Well, I did not drift off into the great unknown last night, whether by will or by pre-arranged contract. I must have chosen a dream about life. Or, I walked away from the light at dawn. Very counter-intuitive, that advice. If I am ever in a situation in which there is much darkness and to all of my sensibilities it would seem as if I was in a waking dream then I would guess that I would walk into the light, even knowing that this goes counter to the pleadings of those who wish to keep you alive in such situations. I wonder if there is any science behind this oddly universal walking towards or away from an inner or imaginary light, one of which suggests a greater likelihood of death and the other of a clinging to life. Or, if this is similar to people blaming behavior on the moon - statistically unproven.
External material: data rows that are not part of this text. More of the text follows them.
(** [f_op_lock] is [f_op->lock] of the file, if there is one: the value it
    returns; [mand_shared]: the inode is a candidate for mandatory locking and has a
    shared mapping. *)
Definition fcntl_setlk (st : lock_state) (current : task_id) (filp : option lock_filp)
    (mand_shared : bool) (f_op_lock : option (file_lock -> Z)) (id cmd : Z) (l : flock)
    (fault signal alloc : bool) (new1 new2 : Z) : option (lock_state * lock_result) :=
  if fault then Some (st, LRet (- EFAULT))
  else match filp with
  | None => Some (st, LRet (- EBADF))
  | Some f =>
    if mand_shared then Some (st, LRet (- EAGAIN))
    else
      match posix_make_lock current f id l with
      | None => Some (st, LRet (- EINVAL))
      | Some fl =>
        if (l_type l =? F_RDLCK) && (Z.land (f_mode f) FMODE_READ =? 0) then Some (st, LRet (- EBADF))
        else if (l_type l =? F_WRLCK) && (Z.land (f_mode f) FMODE_WRITE =? 0)
        then Some (st, LRet (- EBADF))
        else
          let error := match f_op_lock with Some lock => lock fl | None => 0 end in
          if error <? 0 then Some (st, LRet error)
          else posix_lock_file st (f_ino f) fl (cmd =? F_SETLKW) signal alloc new1 new2
      end
  end.

(** ** Closing a file *)

Definition locks_delete_lock (st : lock_state) (ino : Z) (fl : file_lock) : lock_state :=
  locks_wake_up_blocks
    (table_delete (set_inode st ino (without (fl_id fl) (inode_locks st ino))) (fl_id fl)) (fl_id fl).

(** Deletes the locks that satisfy [P] one by one; [lock] is what [f_op->lock]
    does when it is told. *)
Fixpoint remove_loop (fuel : nat) (P : file_lock -> bool) (lock : lock_state -> file_lock -> lock_state)
    (st : lock_state) (ino : Z) : option lock_state :=
  match fuel with
  | O => None
  | S fuel =>
    match list_find (fun fl => P fl = true) (inode_locks st ino) with
    | None => Some st
    | Some (_, fl) => remove_loop fuel P lock (lock (locks_delete_lock st ino fl) fl) ino
    end
  end.

Definition locks_remove_posix (lock : lock_state -> file_lock -> lock_state) (st : lock_state)
    (ino owner : Z) : option lock_state :=
  remove_loop (S (length (inode_locks st ino)))
    (fun fl => flag fl FL_POSIX && (fl_owner fl =? owner)) lock st ino.

Definition locks_remove_flock (lock : lock_state -> file_lock -> lock_state) (st : lock_state)
    (ino file : Z) : option lock_state :=
  remove_loop (S (length (inode_locks st ino)))
    (fun fl => flag fl FL_FLOCK && (fl_file fl =? file)) lock st ino.

(** ** Mandatory locks *)

Definition S_ISGID : Z := 0x400.
Definition S_IXGRP : Z := 0x8.

Definition mandatory_candidate (mandlock : bool) (i_mode : Z) : bool :=
  mandlock && (Z.land i_mode (Z.lor S_ISGID S_IXGRP) =? S_ISGID).

Definition locks_mandatory_locked (st : lock_state) (ino owner : Z) : Z :=
  if existsb (fun fl => flag fl FL_POSIX && negb (fl_owner fl =? owner)) (inode_locks st ino)
  then - EAGAIN else 0.

Definition locks_verify_locked (st : lock_state) (mandlock : bool) (i_mode ino owner : Z) : Z :=
  if mandatory_candidate mandlock i_mode then locks_mandatory_locked st ino owner else 0.

(** The access as a lock. *)
Definition access_lock (current : task_id) (id file : Z) (write : bool) (offset count : Z) : file_lock :=
  FileLock id (t_files current) (t_pid current) file (Z.lor FL_POSIX FL_ACCESS)
    (if write then F_WRLCK else F_RDLCK) (s32 offset) (s32 (offset + count - 1)).

(** The first lock [fl] with [posix_locks_conflict(fl, &tfl)] *)
Definition area_conflict (l : list file_lock) (tfl : file_lock) : option file_lock :=
  snd <$> list_find (fun fl => flag fl FL_POSIX && posix_locks_conflict fl tfl = true) l.

Definition locks_mandatory_area (st : lock_state) (ino : Z) (tfl : file_lock) (nonblock signal : bool)
  : option (lock_state * lock_result) :=
  match area_conflict (inode_locks st ino) tfl with
  | None => Some (st, LRet 0)
  | Some fl =>
    if nonblock then Some (st, LRet (- EAGAIN))
    else if signal then Some (st, LRet (- ERESTARTSYS))
    else
      d ← posix_locks_deadlock st tfl fl;
      if (d : bool) then Some (st, LRet (- EDEADLK))
      else Some (locks_insert_block st (fl_id fl) tfl, LSleep (fl_id fl))
  end.

(** The process sleeping in [locks_mandatory_area] runs again. *)
Definition mandatory_area_resume (st : lock_state) (ino i_mode : Z) (tfl : file_lock) (blocker : Z)
    (nonblock signal : bool) : option (lock_state * lock_result) :=
  let st := locks_delete_block st blocker tfl in
  if signal then Some (st, LRet (- ERESTARTSYS))
  else if negb (Z.land i_mode (Z.lor S_ISGID S_IXGRP) =? S_ISGID) then Some (st, LRet 0)
  else locks_mandatory_area st ino tfl nonblock signal.

Definition locks_verify_area (st : lock_state) (mandlock : bool) (i_mode ino : Z) (tfl : file_lock)
    (nonblock signal : bool) : option (lock_state * lock_result) :=
  if mandatory_candidate mandlock i_mode then locks_mandatory_area st ino tfl nonblock signal
  else Some (st, LRet 0).

(** ** The waits-for graph *)

Abbreviation task := (Z * Z)%type.

Definition task_of (fl : file_lock) : task := (fl_owner fl, fl_pid fl).

(** Task [a] waits for a lock of task [b]. *)
Definition edges_of (st : lock_state) (e : table_entry) : list (task * task) :=
  if te_owner e =? 0 then []
  else (fun b => (task_of b, (te_owner e, te_pid e))) <$> block_queue st (te_id e).

Definition edges (st : lock_state) : list (task * task) :=
  concat (edges_of st <$> file_lock_table st).

Definition waits (E : list (task * task)) (a b : task) : Prop := (a, b) ∈ E.

(** A task waits for the locks of at most one task, and no task waits for
    itself, directly or through others. *)
Definition graph_ok (E : list (task * task)) : Prop :=
  (forall a b c, waits E a b -> waits E a c -> b = c) /\ forall a, ~ tc (waits E) a a.

(** The first edge of a task *)
Definition next_task (E : list (task * task)) (a : task) : option task :=
  (fun x => x.2.2) <$> list_find (fun x => x.1 = a) E.

(** The loop of [posix_locks_deadlock] on the graph. *)
Fixpoint chase (fuel : nat) (E : list (task * task)) (caller a : task) : option bool :=
  match fuel with
  | O => None
  | S fuel =>
    if decide (caller = a) then Some true
    else match next_task E a with
         | None => Some false
         | Some b => if decide (b = caller) then Some true else chase fuel E caller b
         end
  end.

Lemma same_task_eq o p o' p' : same_task o p o' p' = bool_decide ((o, p) = (o', p')).
Proof.
  unfold same_task. destruct (Z.eqb_spec o o'), (Z.eqb_spec p p'); simpl; symmetry;
    (apply bool_decide_eq_true_2 || apply bool_decide_eq_false_2); congruence.
Qed.

Lemma next_task_app E1 E2 a :
  next_task (E1 ++ E2) a = match next_task E1 a with Some b => Some b | None => next_task E2 a end.
Proof.
  unfold next_task. induction E1 as [|[x y] E1 IH]; simpl; [done|].
  case_decide; [done|]. destruct (list_find _ (E1 ++ E2)), (list_find _ E1); simpl in *; done.
Qed.

Lemma find_blocker_next st t o p :
  find_blocker st t o p = next_task (concat (edges_of st <$> t)) (o, p).
Proof.
  induction t as [|e t IH]; simpl; [done|]. rewrite next_task_app. unfold edges_of at 1.
  destruct (te_owner e =? 0); [done|]. rewrite IH.
  assert (next_task ((fun b => (task_of b, (te_owner e, te_pid e))) <$> block_queue st (te_id e)) (o, p)
    = if existsb (fun b => same_task (fl_owner b) (fl_pid b) o p) (block_queue st (te_id e))
      then Some (te_owner e, te_pid e) else None) as ->; [|by case_match].
  unfold next_task. induction (block_queue st (te_id e)) as [|b q IHq]; simpl; [done|].
  rewrite same_task_eq. unfold task_of at 1. case_decide as E.
  - rewrite bool_decide_eq_true_2 by done. done.
  - rewrite bool_decide_eq_false_2 by done. simpl.
    destruct (list_find _ _); simpl in *; rewrite <-IHq; done.
Qed.

Lemma deadlock_loop_chase fuel st co cp bo bp :
  deadlock_loop fuel st co cp bo bp = chase fuel (edges st) (co, cp) (bo, bp).
Proof.
  revert bo bp. induction fuel as [|fuel IH]; intros bo bp; simpl; [done|].
  rewrite same_task_eq, find_blocker_next. fold (edges st).
  case_decide as E; [by rewrite bool_decide_eq_true_2|]. rewrite bool_decide_eq_false_2 by done.
  destruct (next_task (edges st) (bo, bp)) as [[o p]|]; [|done]. rewrite same_task_eq, IH.
  case_decide as E'; [by rewrite bool_decide_eq_true_2|]. by rewrite bool_decide_eq_false_2.
Qed.

Lemma next_task_some E a b : next_task E a = Some b -> waits E a b.
Proof.
  unfold next_task, waits. intros ([i [x y]] & E1 & E2)%fmap_Some.
  apply list_find_Some in E1 as (E1 & Hx & _). simpl in *. subst. by eapply list_elem_of_lookup_2.
Qed.

Lemma next_task_none E a b : next_task E a = None -> ~ waits E a b.
Proof.
  unfold next_task, waits. intros H Hin. apply fmap_None, list_find_None in H.
  rewrite Forall_forall in H. by apply (H (a, b)).
Qed.

Lemma waits_tc_subset (E E' : list (task * task)) a b :
  (forall x, x ∈ E' -> x ∈ E) -> tc (waits E') a b -> tc (waits E) a b.
Proof.
  intros Hs H. induction H as [a b H|a b c H _ IH]; [by apply tc_once, Hs|].
  eapply tc_l; [by apply Hs|done].
Qed.

Lemma graph_ok_subset (E E' : list (task * task)) :
  (forall x, x ∈ E' -> x ∈ E) -> graph_ok E -> graph_ok E'.
Proof.
  intros Hs [Hf Ha]. split.
  - intros a b c H1 H2. apply (Hf a); by apply Hs.
  - intros a H. apply (Ha a). by eapply waits_tc_subset.
Qed.

(** The search never comes back to a task it has left. *)
Lemma chase_restrict k E c a b :
  ~ rtc (waits E) b a ->
  chase k E c b = chase k (filter (fun e => e.1 <> a) E) c b.
Proof.
  revert b. induction k as [|k IH]; intros b Hb; simpl; [done|]. case_decide; [done|].
  assert (next_task E b = next_task (filter (fun e => e.1 <> a) E) b) as <-.
  { assert (b <> a) as Hba by (intros ->; apply Hb; reflexivity). clear -Hba. unfold next_task.
    induction E as [|[x y] E IH]; simpl; [done|]. rewrite filter_cons. simpl.
    case_decide as Hx; [subst x; rewrite decide_True by done; simpl; by rewrite decide_True|].
    case_decide; simpl; [rewrite decide_False by done|];
      destruct (list_find _ E), (list_find _ (filter _ E)); simpl in *; done. }
  destruct (next_task E b) as [b'|] eqn:Eb; [|done]. case_decide; [done|]. apply IH.
  intros Hr. apply Hb. eapply rtc_l; [|exact Hr]. by apply next_task_some.
Qed.

Lemma chase_total n E c a : (length E <= n)%nat -> graph_ok E -> chase (S n) E c a <> None.
Proof.
  revert E a. induction n as [|n IH]; intros E a Hlen Hok.
  - destruct E; [|simpl in Hlen; lia]. simpl. by case_decide.
  - cbn [chase]. case_decide; [done|]. destruct (next_task E a) as [b|] eqn:Eb; [|done].
    case_decide; [done|]. apply next_task_some in Eb. destruct Hok as [Hf Ha].
    assert (~ rtc (waits E) b a) as Hr.
    { intros Hr. apply (Ha a). by eapply tc_rtc_r; [apply tc_once|]. }
    change (chase (S n) E c b <> None). rewrite (chase_restrict _ E c a b Hr). apply IH.
    + assert (length (filter (fun e => e.1 <> a) E) < length E)%nat; [|lia].
      clear -Eb. unfold waits in Eb. induction E as [|x E IH]; [by apply elem_of_nil in Eb|].
      rewrite filter_cons. pose proof (length_filter (fun e : task * task => e.1 <> a) E).
      apply elem_of_cons in Eb as [<-|Eb]; [rewrite decide_False by naive_solver; simpl; lia|].
      case_decide; simpl; [specialize (IH Eb)|]; lia.
    + apply (graph_ok_subset E); [|by split]. intros x. rewrite list_elem_of_filter. tauto.
Qed.

Lemma chase_exact k E c a r :
  graph_ok E -> chase k E c a = Some r -> r = true <-> c = a \/ tc (waits E) a c.
Proof.
  intros [Hf Ha]. revert a. induction k as [|k IH]; intros a; simpl; [done|].
  case_decide as Eca; [intros [= <-]; naive_solver|].
  destruct (next_task E a) as [b|] eqn:Eb.
  - apply next_task_some in Eb as Hab. case_decide as Ebc.
    + intros [= <-]. subst. split; [|done]. intros _. right. by apply tc_once.
    + intros H%IH. rewrite H. split.
      * intros [->|Ht]; [right; by apply tc_once|right]. by eapply tc_l.
      * intros [?|Ht]; [done|]. right. destruct Ht as [x y Hxy|x y z Hxy Ht].
        -- by destruct Ebc; apply (Hf x).
        -- by rewrite (Hf x b y).
  - intros [= <-]. split; [done|]. intros [?|Ht]; [done|].
    destruct Ht as [x y Hxy|x y z Hxy Ht]; by eapply next_task_none in Eb.
Qed.

Lemma edges_length st : (length (edges st) <= waiters st)%nat.
Proof.
  unfold edges, waiters. induction (file_lock_table st) as [|e t IH]; [done|]. csimpl.
  rewrite length_app. unfold edges_of at 1. case_match; [|rewrite length_fmap]; simpl length; lia.
Qed.

Lemma deadlock_ok st C fl :
  graph_ok (edges st) ->
  exists r, posix_locks_deadlock st C fl = Some r
    /\ (r = true <-> task_of C = task_of fl \/ tc (waits (edges st)) (task_of fl) (task_of C)).
Proof.
  intros Hok. unfold posix_locks_deadlock. rewrite deadlock_loop_chase.
  destruct (chase _ _ _ _) as [r|] eqn:E.
  - exists r. split; [done|]. by apply chase_exact in E.
  - exfalso. revert E. apply chase_total; [apply edges_length|done].
Qed.

(** ** The invariant of the state *)

(** Two owners have a byte locked only for reading. *)
Definition conflict_free (l : list file_lock) : Prop :=
  forall o o' a t t', holds l o a t -> holds l o' a t' -> locks_same_owner o o' = false ->
    t = F_RDLCK /\ t' = F_RDLCK.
I won't bother looking it up. This is not a research-based site. You may have noticed.
I was going to put my cameras in my car and drive around and take pictures of things. There are things to look at out here in the country. Though, as with so many things out here in the country, they are spread out rather far apart. There are few restaurants open where I could stop and enjoy some mostly private, solitary lunch. Maybe a pleasant beer, looking out a window and watching the cars pass. I just packed up the camera bag. I will be leaving soon.
Yes, I watched Lot Lizard. I can't remember if CS suggested to watch it or to avoid it, but I chose the former. It documents a dismal and heartbreaking world. One filled with the desperate who feel oddly empowered by their choice of desperation. Or, at times they do. The cameras keep rolling and captures other moments, also, in which they do not seem as self-empowered by their choices.
I am getting older. I have less tolerance, patience, and desire for exploring the desperation of others. I certainly do not romanticize it as much as I once did. I would read Nelson Algren and think myself cool for having done so. Or, Bukowski. There are many others. The outsiders of literature. Now, I realize how easy it is to drift away from the feeling as if you are existing somewhere on the plane of society, to sliding down that slope towards a place in which there is no easy way back, where you cling to a singular idea of existing on a plane of society.
I have not always been careful by the moments that I have allowed to define me.
Re: yesterday's post.
It is not that I wish to cease to exist, or do not enjoy moments of life, I only want a break of some kind - a much longer night's sleep, or several of them arranged consecutively, a cessation of responsibility, of being somewhat trapped in the dynamic of life that I have created or allowed, a few more years of the vitality of youth, less chronic physical pain. Short of those things, I want a nice, long, break enveloped in unknowing darkness. Maybe a coma?